I’ve been posting updates or blogs to websites for years for myself and various clients. That involves going in and changing specific blocks of text using a platform like WordPress. I couldn’t, say, change the color of a page, or modify the size of a column or add photos.
As WordPress has evolved, it turned out that building a site from scratch wasn’t that hard. And the dragon boat blog site was simple. No e-commerce function, only one form for subscriptions and no widgets. I had it up in less than a day. And it’s damn attractive, if I say so myself.
Feeling empowered, I dug into my KMA & Company site. I wasn’t going to change any code, just look at it. There have been a few parts of the design that I didn’t love, but my developer hates to be pestered with these small nits, so I tend to live with them.
It turned out it is obvious in WordPress how to make those little changes. So I went for it. The feature images on the blog index page are still a bit too large, but all in all a big improvement to my eyes.
After crowing about my success on FaceBook, my dragon boat team asked if I could help update their team site. It had been built by a web-savvy team member who had since moved to the East Coast. That proved more of a challenge because she was much more sophisticated than I am and had used some fancy widgets. It didn’t help that no one of the team could find the administrator’s credentials. But over the course of a few months we sorted that out and now the site is no longer stuck in 2015.

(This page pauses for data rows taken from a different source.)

(** X5: the only call [connect] makes to the transport is the constructor,
    once, with a URL that begins with ws:// or wss://, and only when the URL
    field is not empty: the socket in [wsRef] that the new one replaces is
    never closed. *)
Theorem connect_transport_calls (st : Store) :
  let target := normalizeUrl (isSecure st) (url st) in
  let st' := exec connect st in
  filter isTransport (newCalls st st')
  = (if Js.truthy (url st) then [Call_WebSocket target] else [])
  /\ (Js.truthy (url st) = true -> hasWsPrefix target = true)
  /\ filter isClose (newCalls st st') = [].
Proof.
  intros target st'.
  pose proof (normalizeUrl_truthy (isSecure st) (url st)) as Htruthy.
  fold target in Htruthy.
  assert (Hprefix : Js.truthy (url st) = true -> hasWsPrefix target = true).
  { intros Hurl. apply normalizeUrl_prefixed. now apply truthy_true. }
  destruct (Js.truthy (url st)) eqn:Hurl.
  - destruct (WebSocket_new target (stamped (world st))) as [[ws|e] w] eqn:Hnew.
    + destruct (connect_opening st Htruthy Hnew) as (Heff & _).
      fold st' in Heff. rewrite (effects_newCalls Heff). repeat split; auto.
    + destruct (connect_failing st Htruthy Hnew) as (Heff & _).
      fold st' in Heff. rewrite (effects_newCalls Heff). repeat split; auto.
  - apply truthy_false in Htruthy.
    destruct (connect_no_url st Htruthy) as (Heff & _).
    fold st' in Heff. rewrite (effects_newCalls Heff). repeat split; auto.
Qed.

(** X6: [disconnect] always ends with the status Disconnected and one System
    entry "Disconnected by user"; it calls [close(1000, 'User disconnect')] on
    the socket in [wsRef] when there is one, whether [close] throws or not,
    and makes no transport call when there is none. It does not clear [wsRef]
    and leaves the error message as it is. *)
Theorem disconnect_always (st : Store) :
  let st' := exec disconnect st in
  status st' = Disconnected
  /\ error st' = error st
  /\ wsRef st' = wsRef st
  /\ appended (log st) (log st') [(SYSTEM, "Disconnected by user")]
  /\ filter isTransport (newCalls st st')
     = match wsRef st with
       | Some ws => [Call_close ws 1000 "User disconnect"]
       | None => []
       end.
Proof.
  intros st'.
  pose proof (disconnect_held st) as Hheld. injection Hheld as Href _.
  fold (exec disconnect st) in Href. fold st' in Href.
  destruct (wsRef st) as [ws|] eqn:Hws.
  - pose proof (disconnect_closing st Hws) as Heff. fold st' in Heff.
    rewrite (effects_newCalls Heff).
    destruct Heff as (_ & Hlog & Hstatus & Herror).
    repeat split; assumption.
  - pose proof (disconnect_idle st Hws) as Heff. fold st' in Heff.
    rewrite (effects_newCalls Heff).
    destruct Heff as (_ & Hlog & Hstatus & Herror).
    repeat split; assumption.
Qed.

(** X7: the cleanup on unmount calls [close(1000, 'Component unmounted')]
    on the socket in [wsRef] when there is one and does nothing else: status,
    error, log and [wsRef] stay as they are, also when [close] throws. *)
Theorem unmount_closes (st : Store) :
  let st' := exec unmount st in
  newCalls st st'
  = match wsRef st with
    | Some ws => [Call_close ws 1000 "Component unmounted"]
    | None => []
    end
  /\ status st' = status st
  /\ error st' = error st
  /\ log st' = log st
  /\ wsRef st' = wsRef st.
Proof.
  unfold_handler. handler_simpl.
  destruct (wsRef st) as [ws|] eqn:Hws; handler_simpl.
  - destruct (WebSocket_close ws 1000 "Component unmounted" (world st))
      as [[[]|e] w]; handler_simpl;
      (split; [apply newCalls_of; reflexivity | repeat split; assumption]).
  - split; [apply newCalls_of; handler_simpl; now rewrite app_nil_r|].
    repeat split; assumption.
Qed.
(** * Montecarlo.py: the Monte Carlo NPV engine and its summary statistics

    Shallow embeddings of [monte_carlo_simulation] (Montecarlo.py, lines
    5-20) and of the NumPy calls that summarise its result (lines 48-50),
    followed by the properties of the specification.

    Numbers.  The program computes on binary64 floats.  It is embedded
    twice.

    - Over exact rationals.  The finite values are rationals [Q], and one
      extra value [NonFin] stands for what IEEE arithmetic produces when a
      division has a zero divisor (Infinity or NaN).  Rounding and
      overflow are not represented.  This embedding carries the properties
      that rounding cannot change: the cash-flow formula, the concrete
      scenario, the reproducibility and the composition of runs, the run
      the script makes, the order of the percentiles of finite samples.

    - Over binary64 (module [binary64]).  The values are Rocq's primitive
      floats, with their rounding, signed zeros, Infinity and NaN; Python's
      float power raises OverflowError, and [np.random.normal] tests the
      sign bit of its standard deviation.  This embedding carries the
      properties that depend on which exceptions are raised, or on an
      equality holding to the last bit.

    The parameters are Python floats and ints, as the script passes them.

    Randomness.  [np.random.normal] reads and advances NumPy's global
    generator.  The generator is threaded through explicitly as a
    [RandomState]: the sequence of standard normal variates the seed
    determines, and a cursor into it. *)

From Stdlib Require Import String ZArith QArith Qround Qpower Lqa Lia List Bool Sorted
  Permutation Qabs Floats.
Import ListNotations.

Set Warnings "-notation-overridden,-inexact-float,-abstract-large-number".

Open Scope Q_scope.

(** ** Numbers *)

Inductive num : Type :=
  | Fin (q : Q)
  | NonFin.

(** IEEE: a non-finite operand gives a non-finite sum or difference. *)
Definition num_add (a b : num) : num :=
  match a, b with
  | Fin x, Fin y => Fin (x + y)
  | _, _ => NonFin
  end.

Definition num_sub (a b : num) : num :=
  match a, b with
  | Fin x, Fin y => Fin (x - y)
  | _, _ => NonFin
  end.

(** [np.float64 / float]: a zero divisor gives Infinity or NaN (with a
    RuntimeWarning), never an exception. *)
Definition num_div (x d : Q) : num :=
  if Qeq_bool d 0 then NonFin else Fin (x / d).

Definition is_finite (a : num) : bool :=
  match a with Fin _ => true | NonFin => false end.

(** Equality of two values: the same rational, or both non-finite. *)
Definition num_eq (a b : num) : Prop :=
  match a, b with
  | Fin x, Fin y => x == y
  | NonFin, NonFin => True
  | _, _ => False
  end.

Definition Qlt_bool (x y : Q) : bool := negb (Qle_bool y x).

(** ** Exceptions *)

Inductive exn : Type :=
  | ValueError (msg : string)
  | IndexError (msg : string).

Inductive result (A : Type) : Type :=
  | Ok (a : A)
  | Raise (e : exn).

Arguments Ok {A} a.
Arguments Raise {A} e.

Definition bind {A B : Type} (m : result A) (k : A -> result B) : result B :=
  match m with
  | Ok a => k a
  | Raise e => Raise e
  end.

Notation "x <- m ;; k" := (bind m (fun x => k))
  (at level 61, m at next level, right associativity).
Notation "' p <- m ;; k" := (bind m (fun x => let p := x in k))
  (at level 61, p pattern, m at next level, right associativity).

(** ** Python built-ins used by the engine *)

Module py.

(** [range(n)]: 0, 1, ..., n-1; empty when [n <= 0]. *)
Definition range (n : Z) : list Z := map Z.of_nat (seq 0 (Z.to_nat n)).

(** [l[i]] on a list: negative indices count from the end, anything else
    out of range raises IndexError. *)
Definition getitem {A : Type} (l : list A) (i : Z) : result A :=
  let len := Z.of_nat (length l) in
  let j := if (i <? 0)%Z then (len + i)%Z else i in
  if ((j <? 0) || (len <=? j))%Z%bool
  then Raise (IndexError "list index out of range")
  else match nth_error l (Z.to_nat j) with
       | Some a => Ok a
       | None => Raise (IndexError "list index out of range")
       end.
(* ===== verification/Prelude.v ===== *)
(** * Verification of the Serval stack

    Serval puts a service access layer (SAL) between the transport protocols
    and IP: sockets connect to service identifiers, the SAL resolves them
    through a table of rules, and flow identifiers demultiplex packets, so that
    both ends of a connection can migrate.  This library models the stack of
    the repository, in the configuration of its user-level build, and proves
    the properties of its parts.

    ** The parts and the files that model them

    Every file named [X.v] holds the definitions, translated from the C code;
    the files that follow it hold the lemmas about them.

    - [Prelude.v]: the monad of stateful C code.  [Fault] is undefined
      behaviour, a crash or a deadlock; [NoFuel] the exhaustion of a bound of
      the model.  Fixed-width integers are [Z] with the wrap-around written out
      ([u8] ... [u64], [s32]).
    - [Bst.v] (src/stack/bst.c): the bitwise trie, on a heap of nodes with
      parent pointers.  [BstRep], [BstFind], [BstInsert], [BstRemove],
      [BstDestroy], [BstHistory]: the trie is a finite map from bit
      strings with longest-prefix lookup ([trep]); [BstClient] is the interface
      of its callbacks, with the service table as its client.
    - [ServiceEntry.v], [ServiceTable.v] (src/stack/service.c): target sets,
      weighted sampling, iterators, and the table.  [ServiceInv],
      [ServiceRefine], [ServiceAdd], [ServiceDel],
      [ServiceClaims]: the table is a map from prefixes to bags of prioritised
      targets.
    - [Hex.v], [SalHdr.v], [Checksum.v] (include/netinet/serval.h,
      src/stack/serval_sal.c, src/stack/userlevel/checksum.c): printed
      identifiers, SAL headers and Internet checksums, as bytes.
      [SalHdrProps], [WireClaims]: round trips and the reads of the parser.
    - [SalSock.v], [Rto.v], [DelayQueue.v], [Sal.v], [SalCtrl.v],
      [SalState.v], [SalListen.v] (src/stack/serval_sal.c, serval_sock.c,
      serval_ipv4.c, delay_queue.c): one socket with its buffers, timers and
      references, and the functions that run on it: transmission, the control
      queue, one function per state, listening sockets.  [salw] is the world:
      the socket, the live buffers, the frames sent (with their IP headers), the
      service table, the delay queue and the state of the transport protocol.  Allocation
      failures, device results and random numbers are consumed from lists.
    - [SalInv], [SalQueue], [SalStep], [SalMachine],
      [SalSession]: the invariant (every live buffer has one owner, the
      reference count is the number of timers and owned buffers), that every
      handler keeps it, and the transition relation of the protocol.  The
      transport protocol enters through the class [TransportOk].
    - [SalFwd.v], [SalRcv.v] (src/stack/serval_sal.c, serval_sock.c,
      serval_ipv4.c, userlevel/skbuff.c): what happens to a packet from the
      device.  Its header is checked, the packet goes to the socket of its
      flow or is resolved on its service identifier, and is delivered,
      forwarded with a longer source extension, answered with a reset, or
      dropped.  [SalFwdOk], [TransportCsum], [SalRelay], [RelayClaims]:
      forwarding by a relay and by a chain of them.  [SalRcvOk], [RcvClaims]:
      the receive path.
    - [Udp.v] (src/stack/serval_udp.c): the UDP transport.  [UdpSession]
      discharges [TransportOk] for it and states the session theorems for UDP
      sockets.
    - [Heap.v], [TimerQueue.v] (src/common/heap.c, timer.c, signal.c): the
      binary heap and the timer queue of the daemons; [HeapOk],
      [TimerQueueOk].
    - [UTimer.v] (src/stack/userlevel/timer.c): the timers of the user-level
      stack; [UTimerOk].
    - [TcpSock.v], [TcpQueue.v], [TcpOpt.v] (src/stack/
      serval_tcp_input.c, serval_tcp_sock.h): a TCP connection as its receiver
      sees it: queues of segments in and out of order, their memory, the
      receive window, acknowledgement state, options.  [TcpOut.v]
      (serval_tcp_output.c): window selection, headers, acknowledgements.
      [TcpRecv.v] (serval_tcp.c): reading.  [TcpCong.v] (serval_tcp_cong.c and
      the functions around it): congestion control.  [TcpFrame],
      [TcpQueueOk], [TcpStream], [TcpRecvOk]: 32-bit
      sequence numbers as positions of a stream, and the invariant that the
      queues hold the stream's bytes ([TcpStream.v]); [TcpClaims], [TcpCongOk].
    - [TcpSend.v] (serval_tcp.c, serval_tcp_output.c, serval_tcp_input.c,
      userlevel/stream.c): the sender.  [sndw] adds the write queue to the
      world of the receiver, as the segments already sent ([rtx_q]) and those
      from [sk_send_head] on ([unsent_q]), the send buffer and the
      retransmission timer.  Writing, segmentation, the tests of Nagle and of
      the windows, transmission of a clone, retransmission with fragmenting
      and collapsing, the removal of acknowledged segments, the FIN.
      [TcpWire.v]: the bytes of a frame and the checks of its receiver.
      [TcpSendOk], [TcpXmitOk], [TcpRetransOk], [TcpFillOk],
      [TcpAckOk]: the invariant [sending] (the queue is the written stream from
      a first byte on, cut into adjacent segments, and every frame sent is one
      of the stream's), kept by each function.  [TcpSession]: any sequence of
      calls.  [TcpEnd]: a sender and a receiver.
    - [TcpTimer.v] (serval_tcp_timer.c, serval_tcp_sock.c and the functions they
      call): the timers of a connection.  [timw] adds to the world of the sender
      what they count and report: retransmission with its backoff, the loss
      state, probes of a closed window, delayed acknowledgements, giving up, and
      the stop and start of the timers by a migration.  [TcpTimerOk]: each
      handler is a sequence of steps of [sender]; [TcpTimerLive]: runs of the
      retransmission timer alone.
    - [Hash.v], [Hashtable.v] (include/common/hash.h, include/common/list.h,
      src/common/hashtable.c): hash functions, and the table of reference-counted
      elements in chains with back pointers.  [HashtableOk]: the pointers of a
      chain as a list, and the table as a list of elements, newest first;
      [HashtableClaims]: the operations and their histories.
    - [Ctrl.v] (src/stack/userlevel/ctrl.c, src/stack/ctrl_handler.c,
      include/serval/ctrlmsg.h): the control channel, a client of the hash table
      and of the service table: clients, replies, and the handlers that add,
      delete, modify and report rules, over the bytes of the messages.
      [CtrlClients], [CtrlAdd], [CtrlClaims].

    ** What the theorems show

    - Connections: from any state that satisfies the invariant, any sequence
      of packets, closes, migrations and timeouts runs every handler to its
      end, without a leak or an unbalanced reference, and moves the socket along
      the transition relation (session_safe, connection_step); a silent peer is
      sent the packet again the configured number of times and then given up
      (silent_peer_closes); closing sends a FIN (close_sends_fin).  Two faults of
      the code stand in the way of more.  Every transmission reads the length of
      a buffer that the device has freed (transmit_reads_freed): the model makes
      that read a fault unless [freed_len] gives it a value, and the theorems
      about connections assume that it has one ([StaleRead]) and say so.  And the
      retransmission timeout is shifted by a back-off that is only bounded by
      hypothesis (rexmit_backoff_faults).
    - Tables: histories of trie operations answer like a finite map; a rule
      added is found, lookups are longest-prefix matches under each match rule,
      deletions remove what they name and nothing else; sampling draws each
      target for a share of the random numbers proportional to its weight;
      destroying the trie frees each of its nodes once.
    - Bytes: headers built are parsed back, what is sent verifies its checksum,
      checksums of pieces combine, identifiers survive printing.
    - Relays and reception: a packet forwarded by any number of relays keeps
      its extensions and payload and lists the relays it passed, none twice; a
      relay refuses a packet it has seen; recomputed UDP checksums are accepted
      by the receiver; malformed packets are dropped and change nothing;
      packets of a connection reach its state machine; packets for unknown
      services are dropped, and answered with a reset unless they open a
      connection or are resets.
    - TCP: whatever order, overlap and repetition the segments of a stream
      arrive in, with allocations that fail and queues that are collapsed or
      pruned on the way, the bytes read are a prefix of the stream
      (tcp_delivers_stream); a read returns all that is in order up to its
      length; the next segment that fits the window is taken; the right edge
      of the offered window never moves back.  Hypotheses: segments carry the
      stream's bytes at their sequence numbers ([arriving]) and start within
      2^30 of what has been received, and the socket is within the limits of
      its memory counters ([in_limits]).  The congestion window stays between
      one segment and 2^31 over any run of the events of [TcpCongOk.v], in which
      the entry into fast recovery is missing; it grows by a segment per
      acknowledgement in slow start and per [snd_cwnd + 1] acknowledgements above
      the threshold, up to its clamp.
    - TCP from end to end: the write queue loses nothing that is not
      acknowledged and no call of the sender faults (tcp_write_queue_holds);
      every frame is a correct segment of the stream (tcp_frames_conform); what
      the peer's user reads is a prefix of what was written
      (tcp_end_to_end).  Hypotheses, in [sender]: less than 2^30 bytes are
      queued, segments count for one packet (no segmentation offload),
      acknowledgement numbers are 32-bit values, and when the user writes, the
      last unsent segment is not larger than the segment size and has room up to
      it in its buffer ([tail_ok]): without it the code loses bytes
      (sendmsg_loses_bytes, probe_then_write_loses_bytes).
      The SAL enters the theorems about TCP as an interface, [sal_xmit]: it is
      handed a segment and returns any result.
    - TCP timers: from any state a sender can reach, every handler returns and
      leaves such a state, or a destroyed socket that had no user
      (tcp_timers_safe), provided that the back-off is at most 30 when the window
      is probed, as the shift by it is undefined from 32 on
      (probe_backoff_faults); the test whether to give up compares with the sum of
      the backed-off timeouts (timeout_is_backed_off); a connection whose peer is
      silent is closed with an error when that sum has passed and at most two
      minutes later (silent_peer_times_out), provided that one retransmission
      was accepted by the link: without it the connection is never given up
      (refused_goes_on).
    - Control channel: a request to add rules changes the service table by the
      rules that its reply lists, and the reply reaches every client once
      (ctrl_add_request), over a hash table that behaves like a list of elements
      under any sequence of calls (table_history); the 64-bit hash is a
      multiplication (hash_64_golden).
    - Timers: the timer queues fire in the order of the timeouts and sleep
      until the first of them, and every queued item but the first records its
      position (the first can go stale, timer_del_misses); the round-trip
      estimators keep the timeout within its bounds for samples below 2^27 (TCP)
      and 2^28 ticks (SAL).
    - Errors: where the code departs from what it means to do the departure is
      a theorem about a concrete run (release_root_faults, parse_hdr_overread,
      transmit_reads_freed, rexmit_backoff_faults, probe_backoff_faults,
      relay_use_after_free, stale_ack_ends_finwait1, reset_needs_no_nonce,
      timer_del_misses, timer_del_disorders, del_timer_idle_deadlocks,
      mod_timer_expiry, sendmsg_loses_bytes, probe_then_write_loses_bytes,
      refused_goes_on, ctrl_add_other_type_faults).

    ** Bounds and fuel

    Loops of the C code are structural recursions on what they consume where
    possible.  The walks of the trie take fuel from the number of nodes; the
    refinement theorems show that they never return [NoFuel].  The loop over
    the targets of a service on transmission takes the number of targets plus
    two; it does run out when an interface is missing, because the C loop does
    not end then.  The retries of [sk_sal_alloc_retry] are bounded by the list
    of allocation results, whose end is success.  Slow start takes the quotient
    of its counter by the window, the halvings after an idle period 34 turns,
    reads of a TCP socket two turns more than there are segments, collapsing
    the bytes in the queue, walks of a hash chain the number of elements, the
    loops over the services of a message 40 turns (33 fit the buffer); the
    theorems show that these suffice.  Prefixes have at most 256 bits, headers at most ten extensions, as in the code.

    ** Not modelled

    Of TCP: the recovery state machine that decides what to retransmit
    (retransmissions of the theorems are of any segment sent, at any time),
    segments sent to probe the MTU, urgent data and selective acknowledgements; prequeue
    and blocking reads and writes.  UDP encapsulation and the Linux kernel
    build, blocking waits, printing and logging, the raw packet devices, and the daemons and
    libraries above the stack (servd, libserval, libservalctrl, the
    translator).  Of the control channel: the handlers that act on sockets and on
    the delay queue.  Locks are modelled where the code can fail to take or
    release them (delay queue, timer lists, readers of service entries); the
    handlers of a socket run under its lock and are atomic steps, whose
    interleavings are the sequences of steps of the session theorems. *)

From stdpp Require Export base gmap list numbers sorting.
From Stdlib Require Export ZArith Lia.
(** [memcpy] of [size] bytes; reading past the source is a fault. *)
Definition read_prefix (prefix : list Z) (size : nat) : option (list Z) :=
  if decide (size <= length prefix) then Some (take size prefix) else None.

Definition mask_last (prefix : list Z) (prefix_size prefix_bits : nat)
  : list Z :=
  if prefix_bits mod 8 =? 0 then prefix
  else alter (fun b => Z.land b (endmask prefix_bits)) (prefix_size - 1) prefix.

(** [if (CHECK_BIT(...)) parent->right = n; else parent->left = n;] *)
Definition link_child (parent : loc) (prefix : list Z) (n : loc) : M bst unit :=
  pn ← load parent;
  b ← derefM (CHECK_BIT prefix (n_prefix_bits pn));
  if b : bool then store parent (with_right (Some n) pn)
  else store parent (with_left (Some n) pn).

(** The fields of the new node, with the bits of the last byte past the key
    masked out. *)
Definition fill_node (parent : loc) (prefix : list Z) (prefix_size : nat)
    (n : loc) : M bst unit :=
  pn ← load parent;
  copy ← derefM (read_prefix prefix prefix_size);
  store n (BstNode _ parent None None None None (n_prefix_bits pn + 1)
             prefix_size
             (mask_last copy prefix_size (n_prefix_bits pn + 1))).

Definition bst_create_node (parent : loc) (prefix : list Z)
    (prefix_size : nat) : M bst (option loc) :=
  r ← kmalloc_node (BstNode _ parent None None None None 0 0 []);
  match r with
  | None => mret None
  | Some n =>
      link_child parent prefix n;;
      fill_node parent prefix prefix_size n;;
      mret (Some n)
  end.

Fixpoint node_new_loop (fuel : nat) (parent : loc) (prefix : list Z)
    (prefix_bits : nat) : M bst (option loc) :=
  match fuel with
  | O => nofuelM
  | S fuel =>
      pn ← load parent;
      n ← bst_create_node parent prefix (PREFIX_SIZE (n_prefix_bits pn + 1));
      match n with
      | None => mret None
      | Some n =>
          link_child parent prefix n;;
          if n_prefix_bits pn + 1 =? prefix_bits then mret (Some n)
          else node_new_loop fuel n prefix prefix_bits
      end
  end.

Definition bst_node_new (parent : loc) (prefix : list Z) (prefix_bits : nat)
  : M bst (option loc) :=
  node_new_loop prefix_bits parent prefix prefix_bits.

Definition bst_node_insert_prefix (r : option loc) (ops : option Ops)
    (private : option Priv) (prefix : list Z) (prefix_bits : nat)
  : M bst (option loc) :=
  '(n, _) ← bst_node_find_longest_prefix r None prefix prefix_bits None;
  n ← derefM n;
  nd ← load n;
  n ← (if n_prefix_bits nd <? prefix_bits
       then bst_node_new n prefix prefix_bits else mret (Some n));
  match n with
  | None => mret None
  | Some n =>
      ret ← bst_node_init n ops private;
      mret (if (ret =? -1)%Z then None else Some n)
  end.

(** The fresh root of an empty tree: its parent pointer is itself. *)
Definition new_root : M bst bool := fun st =>
  let '(ok, st) := alloc_ok st in
  if ok then
    let l := next_loc st in
    Ok (true, Bst _ (<[l := BstNode _ l None None None None 0 0 []]> (heap st))
                (Some l) (entries st) (Pos.succ l) (allocs st) (env st))
  else Ok (false, set_root None st).

Definition bst_insert_prefix (ops : option Ops) (private : option Priv)
    (prefix : list Z) (prefix_bits : nat) : M bst (option loc) :=
  st ← getS;
  ok ← (if (entries st =? 0)%Z then new_root else mret true);
  if ok : bool then
    r ← gets root;
    n ← bst_node_insert_prefix r ops private prefix prefix_bits;
    match n with
    | None => mret None
    | Some n =>
        modS (fun st => set_entries (u32 (entries st + 1)) st);;
        mret (Some n)
    end
  else mret None.

Definition bst_remove_prefix (prefix : list Z) (prefix_bits : nat) : M bst Z :=
  n ← bst_find_longest_prefix prefix prefix_bits;
  match n with
  | None => mret 0%Z
  | Some l =>
      nd ← load l;
      if n_prefix_bits nd =? prefix_bits then
        bst_node_orphan l;; mret 1%Z
      else mret 0%Z
  end.

End bst_code.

My point is that it’s good to have some basic technical skills related to your profession. And if the technologies that support your profession evolve, then you should evolve with them. Back in my early career, I learned how to cut and paste copy (the real way, using hot wax) and cut a separation using Rubylith. I worked on an early version of PageMaker with two designers in a garage in Concord; I’ve done video edits on a dedicated console as well as online; and I’ve typed copy directly into a teleprompter. All skills that came in handy over the years when a designer took ill or a late night crisis emerged.
Not that I’m going to make a career out of creating websites, but knowing I can, frees me of the perceived tyranny of the web developers and web masters. As they said on Seinfeld, I am the master of my own domain.